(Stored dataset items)
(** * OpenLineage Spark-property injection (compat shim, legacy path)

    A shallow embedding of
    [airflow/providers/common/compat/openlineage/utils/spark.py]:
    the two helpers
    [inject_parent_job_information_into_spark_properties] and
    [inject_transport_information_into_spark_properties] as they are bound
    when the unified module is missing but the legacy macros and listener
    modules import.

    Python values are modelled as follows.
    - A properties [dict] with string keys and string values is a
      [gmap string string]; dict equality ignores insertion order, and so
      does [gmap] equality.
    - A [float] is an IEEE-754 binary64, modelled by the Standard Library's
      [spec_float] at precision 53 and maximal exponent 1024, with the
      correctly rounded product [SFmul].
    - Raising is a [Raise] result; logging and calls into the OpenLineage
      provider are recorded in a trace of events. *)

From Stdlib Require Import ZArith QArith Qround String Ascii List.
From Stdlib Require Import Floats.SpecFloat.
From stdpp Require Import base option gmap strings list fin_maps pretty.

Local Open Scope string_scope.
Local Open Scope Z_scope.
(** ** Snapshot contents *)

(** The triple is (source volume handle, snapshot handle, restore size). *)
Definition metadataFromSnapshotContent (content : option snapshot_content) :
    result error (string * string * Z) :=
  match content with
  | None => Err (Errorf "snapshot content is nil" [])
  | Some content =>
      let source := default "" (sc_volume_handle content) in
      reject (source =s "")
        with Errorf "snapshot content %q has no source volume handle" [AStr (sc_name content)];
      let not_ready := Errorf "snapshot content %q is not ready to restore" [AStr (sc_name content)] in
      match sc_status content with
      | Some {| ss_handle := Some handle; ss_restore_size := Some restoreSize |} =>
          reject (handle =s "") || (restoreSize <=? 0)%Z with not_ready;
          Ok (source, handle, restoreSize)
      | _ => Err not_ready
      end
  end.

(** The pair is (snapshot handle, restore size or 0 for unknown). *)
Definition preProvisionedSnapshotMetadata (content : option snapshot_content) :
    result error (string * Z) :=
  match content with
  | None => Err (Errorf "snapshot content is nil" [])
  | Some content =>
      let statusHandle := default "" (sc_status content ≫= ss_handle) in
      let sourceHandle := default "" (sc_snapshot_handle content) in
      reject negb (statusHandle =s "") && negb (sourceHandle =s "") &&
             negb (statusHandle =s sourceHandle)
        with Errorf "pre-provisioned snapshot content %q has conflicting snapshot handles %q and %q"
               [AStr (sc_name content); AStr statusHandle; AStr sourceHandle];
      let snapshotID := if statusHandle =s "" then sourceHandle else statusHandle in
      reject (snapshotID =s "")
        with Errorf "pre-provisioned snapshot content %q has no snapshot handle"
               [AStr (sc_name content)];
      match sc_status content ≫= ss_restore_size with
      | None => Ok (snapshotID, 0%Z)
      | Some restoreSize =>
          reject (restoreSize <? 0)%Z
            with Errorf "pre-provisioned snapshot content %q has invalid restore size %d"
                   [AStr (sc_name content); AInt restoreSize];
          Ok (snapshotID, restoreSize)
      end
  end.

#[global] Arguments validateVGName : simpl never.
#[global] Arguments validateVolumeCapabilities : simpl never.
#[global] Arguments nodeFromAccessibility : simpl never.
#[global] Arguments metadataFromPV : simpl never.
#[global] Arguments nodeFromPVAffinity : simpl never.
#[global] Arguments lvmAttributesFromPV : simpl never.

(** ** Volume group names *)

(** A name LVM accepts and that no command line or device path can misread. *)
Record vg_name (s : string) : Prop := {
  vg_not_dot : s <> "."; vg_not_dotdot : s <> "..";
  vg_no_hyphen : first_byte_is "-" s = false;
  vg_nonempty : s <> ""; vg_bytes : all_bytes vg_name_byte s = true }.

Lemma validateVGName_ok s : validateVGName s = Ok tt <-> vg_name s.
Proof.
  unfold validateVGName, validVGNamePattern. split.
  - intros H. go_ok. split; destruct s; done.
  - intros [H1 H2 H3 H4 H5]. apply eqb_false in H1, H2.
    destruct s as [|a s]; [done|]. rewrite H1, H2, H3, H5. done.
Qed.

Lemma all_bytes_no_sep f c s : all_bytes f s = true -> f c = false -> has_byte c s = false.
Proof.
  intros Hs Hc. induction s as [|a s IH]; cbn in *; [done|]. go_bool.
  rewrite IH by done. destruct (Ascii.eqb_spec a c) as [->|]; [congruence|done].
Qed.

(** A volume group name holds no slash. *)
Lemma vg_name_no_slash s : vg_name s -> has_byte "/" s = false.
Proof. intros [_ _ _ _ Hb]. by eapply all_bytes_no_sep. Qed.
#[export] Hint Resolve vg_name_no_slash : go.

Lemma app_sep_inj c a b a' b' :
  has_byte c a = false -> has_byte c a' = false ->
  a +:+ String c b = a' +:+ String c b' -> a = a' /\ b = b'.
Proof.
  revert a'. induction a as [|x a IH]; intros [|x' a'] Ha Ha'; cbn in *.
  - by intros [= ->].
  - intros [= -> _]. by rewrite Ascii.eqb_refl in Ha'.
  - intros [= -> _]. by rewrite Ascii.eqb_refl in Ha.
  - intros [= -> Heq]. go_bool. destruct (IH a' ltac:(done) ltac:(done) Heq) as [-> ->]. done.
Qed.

* * *

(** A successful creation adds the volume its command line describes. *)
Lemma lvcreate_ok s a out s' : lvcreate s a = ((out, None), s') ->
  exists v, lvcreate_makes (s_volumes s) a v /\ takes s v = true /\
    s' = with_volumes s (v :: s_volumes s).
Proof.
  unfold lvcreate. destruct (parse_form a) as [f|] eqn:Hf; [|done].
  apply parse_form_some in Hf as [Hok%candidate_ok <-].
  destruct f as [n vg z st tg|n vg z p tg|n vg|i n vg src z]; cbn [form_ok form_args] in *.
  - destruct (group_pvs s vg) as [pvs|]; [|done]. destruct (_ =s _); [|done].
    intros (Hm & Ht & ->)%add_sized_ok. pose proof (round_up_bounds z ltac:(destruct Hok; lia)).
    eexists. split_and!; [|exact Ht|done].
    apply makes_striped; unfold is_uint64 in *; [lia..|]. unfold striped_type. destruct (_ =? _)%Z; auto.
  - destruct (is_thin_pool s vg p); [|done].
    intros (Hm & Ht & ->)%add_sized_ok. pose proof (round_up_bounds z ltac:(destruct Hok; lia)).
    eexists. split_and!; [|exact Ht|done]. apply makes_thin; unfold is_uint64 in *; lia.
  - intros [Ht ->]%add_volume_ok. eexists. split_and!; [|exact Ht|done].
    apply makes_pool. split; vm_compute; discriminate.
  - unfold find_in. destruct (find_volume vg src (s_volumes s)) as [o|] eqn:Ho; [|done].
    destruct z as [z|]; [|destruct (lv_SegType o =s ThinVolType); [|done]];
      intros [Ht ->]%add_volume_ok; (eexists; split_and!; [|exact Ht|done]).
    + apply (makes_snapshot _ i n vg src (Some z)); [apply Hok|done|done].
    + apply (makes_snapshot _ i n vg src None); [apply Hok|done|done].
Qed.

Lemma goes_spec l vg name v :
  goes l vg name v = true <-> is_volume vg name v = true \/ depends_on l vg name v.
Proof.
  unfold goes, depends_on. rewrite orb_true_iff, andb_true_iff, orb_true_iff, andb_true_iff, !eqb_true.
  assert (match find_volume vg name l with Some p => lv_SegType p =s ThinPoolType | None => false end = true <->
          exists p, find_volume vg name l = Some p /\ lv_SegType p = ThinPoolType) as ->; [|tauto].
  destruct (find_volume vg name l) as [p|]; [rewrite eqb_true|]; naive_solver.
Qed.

What you will do. From the records above, transcribe without alteration every line from the one with "(** * OpenLineage" to the one with "- A [float]", inclusive.

Exercise result.
(** * OpenLineage Spark-property injection (compat shim, legacy path)

    A shallow embedding of
    [airflow/providers/common/compat/openlineage/utils/spark.py]:
    the two helpers
    [inject_parent_job_information_into_spark_properties] and
    [inject_transport_information_into_spark_properties] as they are bound
    when the unified module is missing but the legacy macros and listener
    modules import.

    Python values are modelled as follows.
    - A properties [dict] with string keys and string values is a
      [gmap string string]; dict equality ignores insertion order, and so
      does [gmap] equality.
    - A [float] is an IEEE-754 binary64, modelled by the Standard Library's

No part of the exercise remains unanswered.